In Java, generic collections can't be used with primitive types. The boxed types must be used instead. This has implications for both run time performance and memory consumption. Despite HotSpot's best optimization efforts, boxed types can add significant overhead in performance-critical code.

In C#, by contrast, generic collections are optimized for performance with primitive types. This is possible because C#'s types are reified. If your code calls for a List<T>, C# knows at run time what T is and can use the specific implementation of List that is optimized for your T.

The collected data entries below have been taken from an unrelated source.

(** *** CAN *)
Lemma frame_can p r frame :
  agrees p r → received_allowed p frame = true →
  CapabilitySet_contains (sr_capabilities r) (frame_capability frame).1 = true.
Proof.
  intros Hag. destruct frame; cbn; rewrite ?(ag_classic _ _ Hag), ?(ag_fd _ _ Hag), ?(ag_error _ _ Hag); try done.
  by intros [? _]%andb_prop.
Qed.
Lemma send_checked c r frames n m :
  agrees (rc_profile c) r → try_fold (send_batch_check c) n frames = Ok m →
  payload_bytes n (CanFrame_to_proto <$> frames) = Ok m ∧
  validate_frame_capabilities frames (sr_capabilities r) (Some (sr_resource_id r)) = Ok ().
Proof.
  intros Hag. revert n. induction frames as [|f frames IH]; intros n H; [done|]. cbn [try_fold] in H.
  apply bind_Ok in H as (n' & Hf & H). unfold send_batch_check in Hf.
  apply bind_Ok in Hf as ([] & Hv%map_err_Ok & Hf). destruct (negb _) eqn:Ha; [done|]. bool_simp.
  assert (wfr_data (CanFrame_to_proto f) = CanFrame_data f) as Hdata by (by destruct f as [[]|[]|[]|]).
  cbn [fmap list_fmap payload_bytes validate_frame_capabilities]. rewrite Hdata, Hv.
  unfold ok_or in *. destruct (checked_add _ _ _) as [k|]; [|done]. injection Hf as ->.
  destruct (IH _ H) as [Hp Hc]. split; [exact Hp|]. cbn [map_err mbind result_bind].
  unfold require_capability. by rewrite (frame_can _ _ _ Hag Ha), Hc.
Qed.
Lemma can_close_reaches c r :
  let h := rc_handle c in
  valid_identifier (SessionId_as_str (rh_session_id h)) ∧ token_wf (rh_lease h) →
  recorded (bs_can s) h r → reaches (can_close_prepare encoded_len limits c) (RCloseCan (rh_session_id h) (rh_lease h)).
Proof.
  cbv zeta. intros Hg Hh request e H. apply bind_Ok in H as ([] & _ & H). apply fitted_Ok in H as [= -> _].
  serve_serial. unfold can_close. rewrite (first_ask_inspect _ true).
  - rewrite request_decoded, first_ask_lift by done.
    rewrite (first_ask_inspect _ r) by (apply can_validate_recorded; [done|apply observe_allowed]).
    by rewrite (recorded_open _ _ _ Hh).
  - unfold is_can_session. destruct Hg as [Hv _]. cbn. pose proof (recorded_found _ _ _ Hh) as Hf.
    destruct (rh_session_id (rc_handle c)) as [sid]. cbn [SessionId_as_str] in *.
    by rewrite (proj2 (SessionId_parse_Ok sid _) (conj Hv eq_refl)), Hf.
Qed.
Lemma can_receive_reaches c n timeout r :
  let h := rc_handle c in
  valid_identifier (SessionId_as_str (rh_session_id h)) ∧ token_wf (rh_lease h) →
  recorded (bs_can s) h r → profiled (rc_profile c) r →
  reaches (can_receive_prepare encoded_len can_frame_wire_len limits c n timeout)
    (RReceiveCan (rh_session_id h) (rh_lease h) n (from_millis (timeout / 1000000))).
Proof.
  cbv zeta. intros Hg Hh Hp request e H.
  destruct (can_receive_decoded _ _ _ _ _ _ _ _ Hg H) as (m & -> & Hd).
  rewrite dispatch_can by done. unfold can_dispatch. rewrite minor_can. unfold can_receive.
  rewrite Hd, first_ask_lift.
  rewrite (first_ask_inspect _ r) by (apply can_validate_recorded; [done|apply observe_allowed]).
  unfold can_receive_prepare in H. apply bind_Ok in H as ([] & _ & H). destruct (negb _) eqn:Hn; [done|].
  apply bind_Ok in H as (ms & _ & H). destruct (is_none_or _ _) eqn:Hm; [done|]. destruct (_ <? _) eqn:Hf; [done|].
  bool_simp. destruct Hp as [Hag Hc].
  rewrite (receive_bound_exact encoded_len (rc_profile c)) by done.
  assert (rp_max_data_bytes (sr_extra r)
    = if bool_decide (sp_mode (rc_profile c) = Fd) then MAX_FD_DATA_BYTES else MAX_CLASSIC_DATA_BYTES) as ->.
  { rewrite (ag_data _ _ Hag). by destruct (sp_mode (rc_profile c)). }
  destruct (checked_mul _ _ _) as [b|]; [|done]. cbn [is_none_or ok_or] in *. rewrite first_ask_lift.
  cbn [lim_max_read_bytes lim_max_frame_bytes negotiated]. rewrite Hm, first_ask_lift.
  by rewrite (proj2 (Z.ltb_ge _ _)) by done.
Qed.
Lemma can_calls c timeout :
  let h := rc_handle c in let sid := rh_session_id h in let l := rh_lease h in
  let whole := from_millis (timeout / 1000000) in
  valid_identifier (SessionId_as_str sid) ∧ token_wf l →
  ∀ r, recorded (bs_can s) h r → profiled (rc_profile c) r →
    (∀ frames, lease_mode_allows (token_mode l) Control = true →
       reaches (can_send_batch_prepare encoded_len limits c frames) (RSendCan sid l frames)) ∧
    (∀ n, reaches (can_receive_prepare encoded_len can_frame_wire_len limits c n timeout)
            (RReceiveCan sid l n whole)) ∧
    (∀ filters, filter_set_wf filters →
       reaches (can_replace_filters_prepare encoded_len limits c filters) (RReplaceFilters sid l filters)) ∧
    reaches (can_bus_status_prepare encoded_len limits c) (RBusStatus sid l) ∧
    reaches (can_close_prepare encoded_len limits c) (RCloseCan sid l).
Proof.
  cbv zeta. intros Hg r Hh Hp. split_and!.
  - intros frames Hm request e H.
    destruct (can_send_batch_decoded _ _ _ _ _ _ Hg H) as (-> & Hb & (n & Hn & Hw) & Hd).
    destruct (send_checked _ _ _ _ _ (proj1 Hp) Hn) as [Hpay Hcap].
    rewrite dispatch_can by done. unfold can_dispatch. rewrite minor_can. unfold can_send, validate_send_bounds.
    cbn [wsr_frames].
    assert (len (CanFrame_to_proto <$> frames) = len frames) as -> by (unfold len; by rewrite length_fmap).
    rewrite Hb, Hpay. cbn [negb mbind result_bind].
    rewrite (proj2 (Z.ltb_ge _ _)) by done. rewrite first_ask_lift, Hd, first_ask_lift.
    rewrite (first_ask_inspect _ r) by (by apply can_validate_recorded). by rewrite Hcap.
  - intros n. by apply (can_receive_reaches c n timeout r).
  - intros filters Hf request e H.
    destruct (can_replace_filters_decoded _ _ _ _ _ _ Hg Hf H) as (m & -> & Hd).
    rewrite dispatch_can by done. unfold can_dispatch. rewrite minor_can. unfold can_replace_filters.
    rewrite Hd, first_ask_lift.
    rewrite (first_ask_inspect _ r) by (apply can_validate_recorded; [done|apply observe_allowed]).
    unfold can_replace_filters_prepare in H. apply bind_Ok in H as ([] & _ & H). unfold validate_filter_capabilities.
    rewrite <- (ag_error _ _ (proj1 Hp)) in H. destruct (existsb _ _); [|done]. cbn [andb] in H.
    unfold require_capability. by destruct (CapabilitySet_contains _ _).
  - intros request e H. apply bind_Ok in H as ([] & _ & H). apply fitted_Ok in H as [= -> _].
    rewrite dispatch_can by done. unfold can_dispatch. rewrite minor_can.
    unfold can_status, get_can_bus_status_request_from_proto. rewrite request_decoded, first_ask_lift by done.
    by rewrite (first_ask_inspect _ r) by (apply can_validate_recorded; [done|apply observe_allowed]).
  - by apply (can_close_reaches c r).
Qed.
(* ===== verification/ClientInbound.v ===== *)
(** * robot-hal-client and robot-hal-broker: an answer's way through the client

    From the frame that carries the broker's answer to the caller: the frame limit, the
    preflight, the decoder, the correlation and the validation of [reader_task].  What a frame
    that encodes an answer holds is said in terms of the wire format of [ClientWire]; that the
    broker's frames do, and that the decoder inverts it, is what protobuf promises. *)

From S2P Require Import Prelude Varint Core Lifecycle SerialRegistry CanTypes CameraTypes UsbTypes.
From S2P Require Import GpioTypes ShmLayout ShmRing WireCore WireCan WireUsbGpio WireCamera Envelope.
From S2P Require Import BrokerCore BrokerDispatch ClientWire ClientValidate ClientPreflight.
From S2P Require Import ClientConnection ClientInv ClientSpec ClientHandles ClientHandlesSpec ClientAccepts.

(** ** Frames that encode an envelope *)
(** A bytes field is left out when it is empty. *)
Definition proto_bytes (data : Bytes) : list Bytes := match data with [] => [] | _ => [data] end.
Definition wire_varints_of (n : Z) (fields : list (Z * WireValue)) : list Z :=
  omap (λ '(f, v), match v with WVarint x => if f =? n then Some x else None | _ => None end) fields.
Definition can_frame_wire (f : v1_CanFrame) (b : Bytes) : Prop :=
  ∃ fields, wire_fields 0 fields b ∧ wire_bytes_of 3 fields = proto_bytes (wfr_data f).
Definition received_wire (r : v1_ReceivedCanFrame) (b : Bytes) : Prop :=
  ∃ fields, wire_fields 0 fields b
    ∧ Forall2 can_frame_wire (option_list (wrf_frame r)) (wire_bytes_of 1 fields)
    ∧ (wire_bytes_of 2 fields = [] ↔ wrf_timestamp r = None).
Definition serial_read_wire (data b : Bytes) : Prop :=
  ∃ fields, wire_fields 0 fields b ∧ wire_bytes_of 1 fields = proto_bytes data.
Definition can_receive_wire (frames : list v1_ReceivedCanFrame) (b : Bytes) : Prop :=
  ∃ fields, wire_fields 0 fields b ∧ Forall2 received_wire frames (wire_bytes_of 1 fields).
(** An envelope of a request: the id, and the fields of the two responses that the preflight
    looks into. *)
Definition envelope_wire (env : Envelope) (frame : Bytes) : Prop :=
  ∃ fields, wire_fields 0 fields frame ∧ wire_varints_of 1 fields = [env_request_id env]
    ∧ Forall2 serial_read_wire
        (match env_payload env with Some (SerialReadResponse data) => [data] | _ => [] end)
        (wire_bytes_of 25 fields)
    ∧ Forall2 can_receive_wire
        (match env_payload env with Some (CanReceiveResponse frames) => [frames] | _ => [] end)
        (wire_bytes_of 57 fields).
(* ===== verification/Native.v ===== *)
(** * What the native adapters share

    The adapters (crates under adapters/) call the operating system and vendor libraries.
    Their calls are a state-and-error monad over the state [S] of the world they act on;
    which calls there are, and what they answer, is a class of each adapter.  This file also
    holds the parts of the Rust standard library that several adapters use: [io::Error],
    [str::trim] and the hexadecimal formats. *)

From S2P Require Import Prelude Core.
From stdpp Require Import pretty.
From Stdlib Require Import Ascii.
Open Scope Z_scope.

(** ** Calls that change the world and may fail *)
Definition native (S E A : Type) : Type := S → S * result E A.
Global Instance native_ret {S E} : MRet (native S E) := λ A x s, (s, Ok x).
Global Instance native_bind {S E} : MBind (native S E) := λ A B f m s,
  match m s with (s, Ok x) => f x s | (s, Err e) => (s, Err e) end.

(** A pure result, a failure, [Result::map_err], and a [match] on the outcome. *)
Definition native_lift {S E A} (r : result E A) : native S E A := λ s, (s, r).
Definition throw {S E A} (e : E) : native S E A := λ s, (s, Err e).
Definition native_map_err {S E F A} (f : E → F) (m : native S E A) : native S F A := λ s,
  let '(s, r) := m s in (s, map_err f r).
Definition attempt {S E F A} (m : native S E A) : native S F (result E A) := λ s,
  let '(s, r) := m s in (s, Ok r).
Definition native_when {S E} (b : bool) (m : native S E unit) : native S E unit :=
  if b then m else mret ().
(** [if b { return Err(e) }], and the clean-up that a failure of [m] leaves to its caller or to
    a [Drop]. *)
Definition refuse_when {S E} (b : bool) (e : E) : native S E unit := native_when b (throw e).
Definition or_undo {S E A} (undo : S → S) (m : native S E A) : native S E A := λ s,
  match m s with
  | (s, Err e) => (undo s, Err e)
  | r => r
  end.

Section run.
Context {S E A B : Type}.
Implicit Types (m : native S E A) (f : A → native S E B).

Lemma native_bind_Ok m f s s' y :
  (m ≫= f) s = (s', Ok y) ↔ ∃ s1 x, m s = (s1, Ok x) ∧ f x s1 = (s', Ok y).
Proof. unfold mbind, native_bind. destruct (m s) as [? []]; naive_solver. Qed.

Lemma native_bind_Err m f s s' e :
  (m ≫= f) s = (s', Err e) ↔
  m s = (s', Err e) ∨ ∃ s1 x, m s = (s1, Ok x) ∧ f x s1 = (s', Err e).
Proof. unfold mbind, native_bind. destruct (m s) as [? []]; naive_solver. Qed.

Lemma native_map_err_Ok {F} (g : E → F) m s s' x :
  native_map_err g m s = (s', Ok x) ↔ m s = (s', Ok x).
Proof. unfold native_map_err. destruct (m s) as [? []]; naive_solver. Qed.

Lemma native_map_err_Err {F} (g : E → F) m s s' e :
  native_map_err g m s = (s', Err e) ↔ ∃ e', m s = (s', Err e') ∧ e = g e'.
Proof. unfold native_map_err. destruct (m s) as [? []]; naive_solver. Qed.

(** A call that never touches the world. *)
Definition reads_only m : Prop := ∀ s, (m s).1 = s.

Lemma reads_only_map_err {F} (g : E → F) m :
  reads_only m → ∀ s, (native_map_err g m s).1 = s.
Proof. intros H s. unfold native_map_err. specialize (H s). by destruct (m s). Qed.
End run.

(** A resolved descriptor is one of those enumerated. *)
Lemma resolve_resource_elem descriptors selector capability operation d :
  resolve_resource descriptors selector capability operation = Ok d →
  d ∈ descriptors ∧ descriptor_matches selector capability d = true.
Proof.
  unfold resolve_resource.
  destruct (List.filter _ descriptors) as [|x [|y l]] eqn:E;
    [by destruct (HalError_new _ _ _ _ _)|intros [= ->]|by destruct (HalError_new _ _ _ _ _)].
  assert (In d (List.filter (descriptor_matches selector capability) descriptors)) as Hin
    by (rewrite E; by left).
  apply filter_In in Hin as [Hin Hm]. split; [by apply list_elem_of_In|done].
Qed.


(** ** std::io::Error: the kinds the adapters tell apart, the code of the system, the text *)
Inductive ErrorKind :=
  | KindNotFound | KindPermissionDenied | KindWouldBlock | KindTimedOut | KindInterrupted
  | KindInvalidInput | KindInvalidData | KindBrokenPipe | KindConnectionAborted
  | KindConnectionReset | KindNotConnected | KindUnexpectedEof | KindAddrInUse
  | KindAlreadyExists
  | KindOther (debug : string).
Global Instance ErrorKind_eq_dec : EqDecision ErrorKind.
Proof. solve_decision. Defined.
Record OsError := mkOsError {
  kind : ErrorKind;
  raw_os_error : option Z;
  os_message : string;
}.

(** The [Debug] name of a kind. *)
Definition ErrorKind_debug (k : ErrorKind) : string :=
  match k with
  | KindNotFound => "NotFound" | KindPermissionDenied => "PermissionDenied"
  | KindWouldBlock => "WouldBlock" | KindTimedOut => "TimedOut" | KindInterrupted => "Interrupted"
  | KindInvalidInput => "InvalidInput" | KindInvalidData => "InvalidData"
  | KindBrokenPipe => "BrokenPipe" | KindConnectionAborted => "ConnectionAborted"
  | KindConnectionReset => "ConnectionReset" | KindNotConnected => "NotConnected"
  | KindUnexpectedEof => "UnexpectedEof" | KindAddrInUse => "AddrInUse"
  | KindAlreadyExists => "AlreadyExists" | KindOther debug => debug
  end.

(** [i32::to_string]. *)
Definition i32_to_string (x : Z) : string := pretty x.

(** [.with_platform_code(..).expect(..)] and [.with_vendor_code(..).expect(..)]. *)
Definition expect_error (r : HalResult HalError) : HalError :=
  match r with Ok e => e | Err panic => panic end.

(** ** Hexadecimal formats: [{:02X}], [{:04X}], [{:08X}], [{:04x}] *)
Definition hex_digit (upper : bool) (d : Z) : ascii :=
  ascii_of_nat (Z.to_nat ((if d <? 10 then 48 else if upper then 55 else 87) + d)).
Fixpoint hex_loop (upper : bool) (fuel : nat) (x : Z) (acc : string) : string :=
  match fuel with
  | O => acc
  | S fuel =>
      let acc := String (hex_digit upper (x mod 16)) acc in
      if x / 16 =? 0 then acc else hex_loop upper fuel (x / 16) acc
  end.
Fixpoint pad_zero (n : nat) (s : string) : string :=
  match n with O => s | S n => String "0" (pad_zero n s) end.
(** Sixteen digits hold every 64-bit value. *)
Definition hex (upper : bool) (width : nat) (x : Z) : string :=
  let digits := hex_loop upper 16 x EmptyString in
  pad_zero (width - String.length digits) digits.

(** ** [str::trim]: the White_Space characters of Unicode, in UTF-8 *)
Definition bytes_string (l : list nat) : string :=
  foldr (λ b s, String (ascii_of_nat b) s) EmptyString l.
Definition white_space : list string :=
  map bytes_string
    ([[9]; [10]; [11]; [12]; [13]; [32];
      [194; 133]; [194; 160]; [225; 154; 128]; [226; 128; 168]; [226; 128; 169];
      [226; 128; 175]; [226; 129; 159]; [227; 128; 128]]
     ++ map (λ b, [226; 128; b]) (seq 128 11))%nat%list.
Fixpoint strip_prefix (p s : string) : option string :=
  match p, s with
  | EmptyString, _ => Some s
  | String c p, String d s => if decide (c = d) then strip_prefix p s else None
  | String _ _, EmptyString => None
  end.
Definition strip_any (ps : list string) (s : string) : option string :=
  foldr (λ p found, match strip_prefix p s with Some rest => Some rest | None => found end)
    None ps.
Fixpoint strip_loop (ps : list string) (fuel : nat) (s : string) : string :=
  match fuel with
  | O => s
  | S fuel => match strip_any ps s with Some rest => strip_loop ps fuel rest | None => s end
  end.
Definition str_rev (s : string) : string :=
  String.string_of_list_ascii (rev (String.list_ascii_of_string s)).
Definition trim_start (s : string) : string := strip_loop white_space (String.length s) s.
Definition trim_end (s : string) : string :=
  str_rev (strip_loop (map str_rev white_space) (String.length s) (str_rev s)).
Definition str_trim (s : string) : string := trim_end (trim_start s).

Example trim_ascii : str_trim "  a b	 " = "a b".
Proof. reflexivity. Qed.
Example hex_upper : hex true 4 0x51 = "0051".
Proof. reflexivity. Qed.

(** ** [String::from_utf8] and [String::from_utf8_lossy]

    The decoder of the standard library: [utf8_step] looks at the first character of a
    nonempty byte sequence and says whether it is valid and how many bytes it spans; of an
    invalid one, how many bytes form the part that is replaced. *)
Definition in_range (lo hi : Z) (b : option Z) : bool :=
  is_some_and (λ x, (lo <=? x) && (x <=? hi)) b.
Definition is_continuation : option Z → bool := in_range 0x80 0xBF.
Definition utf8_step (first : Z) (rest : list Z) : bool * nat :=
  let second := rest !! 0%nat in let third := rest !! 1%nat in let fourth := rest !! 2%nat in
  if first <? 0x80 then (true, 1%nat)
  else if in_range 0xC2 0xDF (Some first) then
    if is_continuation second then (true, 2%nat) else (false, 1%nat)
  else if in_range 0xE0 0xEF (Some first) then
    let ok :=
      if first =? 0xE0 then in_range 0xA0 0xBF second
      else if first =? 0xED then in_range 0x80 0x9F second else is_continuation second in
    if negb ok then (false, 1%nat)
    else if negb (is_continuation third) then (false, 2%nat) else (true, 3%nat)
  else if in_range 0xF0 0xF4 (Some first) then
    let ok :=
      if first =? 0xF0 then in_range 0x90 0xBF second
      else if first =? 0xF4 then in_range 0x80 0x8F second else is_continuation second in
    if negb ok then (false, 1%nat)
    else if negb (is_continuation third) then (false, 2%nat)
    else if negb (is_continuation fourth) then (false, 3%nat) else (true, 4%nat)
  else (false, 1%nat).

Definition ascii_of_byte (b : Z) : ascii := ascii_of_nat (Z.to_nat b).
Definition string_of_bytes (l : list Z) : string :=
  String.string_of_list_ascii (map ascii_of_byte l).

(** [Utf8Error]'s text. *)
Definition utf8_error (index first : Z) (rest : list Z) (n : nat) : string :=
  if in_range 0xC2 0xF4 (Some first) && is_none (rest !! (n - 1)%nat) then
    "incomplete utf-8 byte sequence from index " +:+ to_string index
  else
    "invalid utf-8 sequence of " +:+ to_string (Z.of_nat n) +:+ " bytes from index "
    +:+ to_string index.

(** Each round takes at least one byte, so the length of the sequence is enough fuel. *)
Fixpoint utf8_check (fuel : nat) (index : Z) (l : list Z) : option string :=
  match fuel, l with
  | _, [] => None
  | O, _ => None
  | S fuel, first :: rest =>
      let '(ok, n) := utf8_step first rest in
      if ok then utf8_check fuel (index + Z.of_nat n) (drop n l)
      else Some (utf8_error index first rest n)
  end.
Definition from_utf8 (l : list Z) : result string string :=
  match utf8_check (length l) 0 l with
  | None => Ok (string_of_bytes l)
  | Some e => Err e
  end.

(** U+FFFD in UTF-8. *)
Definition replacement : list Z := [0xEF; 0xBF; 0xBD].
Fixpoint lossy_loop (fuel : nat) (l : list Z) : list Z :=
  match fuel, l with
  | _, [] => []
  | O, _ => []
  | S fuel, first :: rest =>
      let '(ok, n) := utf8_step first rest in
      (if ok then take n l else replacement) ++ lossy_loop fuel (drop n l)
  end.
Definition from_utf8_lossy (l : list Z) : string :=
  string_of_bytes (lossy_loop (length l) l).

Lemma utf8_step_positive first rest : (1 <= (utf8_step first rest).2)%nat.
Proof. unfold utf8_step. repeat case_match; simpl; lia. Qed.

(** Valid text is its own lossy decoding. *)
Lemma from_utf8_lossy_valid l s : from_utf8 l = Ok s → from_utf8_lossy l = s.
Proof.
  unfold from_utf8, from_utf8_lossy. destruct (utf8_check _ _ _) eqn:E; [done|].
  intros [= <-]. f_equal.
  enough (∀ fuel index l, (length l <= fuel)%nat → utf8_check fuel index l = None →
    lossy_loop fuel l = l) as Hloop by by eapply Hloop.
  clear. induction fuel as [|fuel IH]; intros index [|first rest] Hl; try done; simpl in Hl; [lia|].
  simpl. pose proof (utf8_step_positive first rest) as Hn.
  destruct (utf8_step first rest) as [[] n]; [|done]. simpl in *. intros Hc.
  rewrite (IH (index + Z.of_nat n)); [by rewrite (take_drop n (first :: rest))| |done].
  rewrite length_drop. simpl. lia.
Qed.

(** ** Error numbers of Linux, as the crate libc names them *)
Module Errno.
Definition EPERM : Z := 1.
Definition ENOENT : Z := 2.
Definition ENXIO : Z := 6.
Definition EACCES : Z := 13.
Definition EBUSY : Z := 16.
Definition ENODEV : Z := 19.
Definition EINVAL : Z := 22.
Definition EPIPE : Z := 32.
Definition ERANGE : Z := 34.
Definition EMSGSIZE : Z := 90.
Definition EOPNOTSUPP : Z := 95.
Definition ENETDOWN : Z := 100.
Definition ENETUNREACH : Z := 101.
Definition ECONNABORTED : Z := 103.
Definition ECONNRESET : Z := 104.
Definition ENOBUFS : Z := 105.
Definition ENOTCONN : Z := 107.
End Errno.
(** A [match] arm of several numbers. *)
Definition is_one_of (x : Z) (l : list Z) : bool := existsb (Z.eqb x) l.
Lemma pcan_closed_name op d :
  valid_identifier op →
  err_name (pcan_closed op d) = mkErrorName "runtime.session.closed" ∧
  err_resource_id (pcan_closed op d) = Some (desc_id d).
Proof.
  intros. unfold pcan_closed. by rewrite static_error_eq by (done || solve_valid_identifier).
Qed.

(** ** Witnesses *)
Lemma pcan_frame_roundtrip_witness :
  let f := FdData (IdStandard 0x123) (repeat 0x5a 12) true true in
  from_fd_message (mkPcanMessageFd 0x123 0x1C 9 (fill 64 (repeat 0x5a 12))) = Ok (Some f).
Proof.
  intros f.
  assert (Hv : CanFrame_validate f = Ok ()) by (vm_compute; reflexivity).
  assert (Hn : frame_nonneg f) by (simpl; lia).
  exact (proj1 (pcan_frame_roundtrip f Hv Hn)).
Defined.

(** A driver without traffic whose world is a clock in nanoseconds. *)
Definition quiet_driver : PcanBasic Z := {|
  can_get_value_u32 _ _ w := (w, (PCAN_ERROR_OK, 0));
  can_get_value_text _ _ _ w := (w, (PCAN_ERROR_OK, []));
  can_get_value_channels _ w := (w, (PCAN_ERROR_OK, []));
  can_set_value_u32 _ _ _ w := (w, PCAN_ERROR_OK);
  can_get_status _ w := (w, PCAN_ERROR_OK);
  can_read _ w := (w, (PCAN_ERROR_QRCVEMPTY, (mkPcanMessage 0 0 0 [], mkPcanTimestamp 0 0 0)));
  can_read_fd _ w := (w, (PCAN_ERROR_QRCVEMPTY, (mkPcanMessageFd 0 0 0 [], 0)));
  can_write _ _ w := (w, PCAN_ERROR_OK);
  can_write_fd _ _ w := (w, PCAN_ERROR_OK);
  can_uninitialize _ w := (w, PCAN_ERROR_OK);
  channel_on_bus _ _ w := (w, Ok ());
  connect_classic _ _ _ w := (w, Ok ());
  connect_fd _ _ _ w := (w, Ok ());
  drop_owner _ w := w;
  instant_now w := (w + 1, w + 1);
  thread_sleep d w := w + d;
  uuid_new_v4 w := (w, "00000000-0000-4000-8000-000000000000");
|}.
Definition quiet_channel : RealChannel := mkRealChannel 0x51 Classic "pcan" (Some ConnectedClassic).

(** Ten milliseconds without a frame. *)
Lemma pcan_receive_returns_witness :
  ∃ w' r, RealChannel_receive (H := quiet_driver) quiet_channel 10000000 5 = Some (w', r) ∧
    (rc_owner quiet_channel = None → w' = 5 ∧ r = Err DriverClosed) ∧
    (is_Some (rc_owner quiet_channel) →
       receive_outcome (λ w : Z, w) quiet_channel 10000000 10000006 w' r).
Proof.
  apply (pcan_receive_returns (H := quiet_driver) (λ w : Z, w)).
  - intros w w' t [= <- <-]. split; [done|]. lia.
  - intros d w. simpl. lia.
  - intros h w. simpl. lia.
  - intros h w. simpl. lia.
  - lia.
  - unfold instant_max. simpl. lia.
Defined.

Let's see what Scala can do with Manifests and a lot of help from the fastutil library, which provides 1000+ (!) Java collection classes optimized for primitives.
import scala.reflect.Manifest
import it.unimi.dsi.fastutil._

def mkList[T](implicit m: Manifest[T]) = {
(m.toString match {
case "boolean" => new booleans.BooleanArrayList
case "byte" => new bytes.ByteArrayList
case "char" => new chars.CharArrayList
case "double" => new doubles.DoubleArrayList
case "float" => new floats.FloatArrayList
case "int" => new ints.IntArrayList
case "long" => new longs.LongArrayList
case "short" => new shorts.ShortArrayList
case _ => new objects.ObjectArrayList[T]
}).asInstanceOf[java.util.List[T]]
}
Now, invoking the mkList method with the proper type (i.e., mkList[Int], mkList[Double], etc.) will create an ArrayList optimized for that particular primitive type. We can verify that the correct classes are being instantiated by doing a little reflection.
mkList[Int].getClass.getName
// returns "it.unimi.dsi.fastutil.ints.IntArrayList"

mkList[Double].getClass.getName
// returns "it.unimi.dsi.fastutil.doubles.DoubleArrayList"
These optimized collections can have considerable benefits over their unoptimized counterparts in java.util. Just imagine, for example, the memory overhead of storing boxed Bytes instead of unboxed bytes. Storing just the pointer for one boxed Byte takes up at least four (and possibly eight) bytes!

Of course, the same effect could be achieved in Java by passing an explicit java.lang.Class<T> parameter to mkList. The disadvantage is that this imposes a significant overhead on the programmer to create and pass around these Class<T> objects. Scala's support for implicit parameters, and the automatic injection of Manifests by the compiler, makes reifying types on the JVM slightly less painful.

Appendix: Other Methods on Manifests

In this example, the only method we used on Manifests was toString. What other methods are available? Manifests are as-yet undocumented (not in the official Scaladocs), but looking through the source can give us an idea of what's available.

erasure

This method returns the java.lang.Class that corresponds to the run time erasure of the Scala type represented by the Manifest.

<:< and >:>

These methods test whether the type represented by the Manifest is a subtype or a supertype (respectively) of the type represented by the given parameter. As the source warns, the current implementation is merely an approximation, as it is based on the erasure of the two types.

equals

This method tests whether two types are equal. Again, the source warns that the current implementation is merely an approximation, as it is based on the erasure of the two types.

Thanks to David Hall for suggesting the example.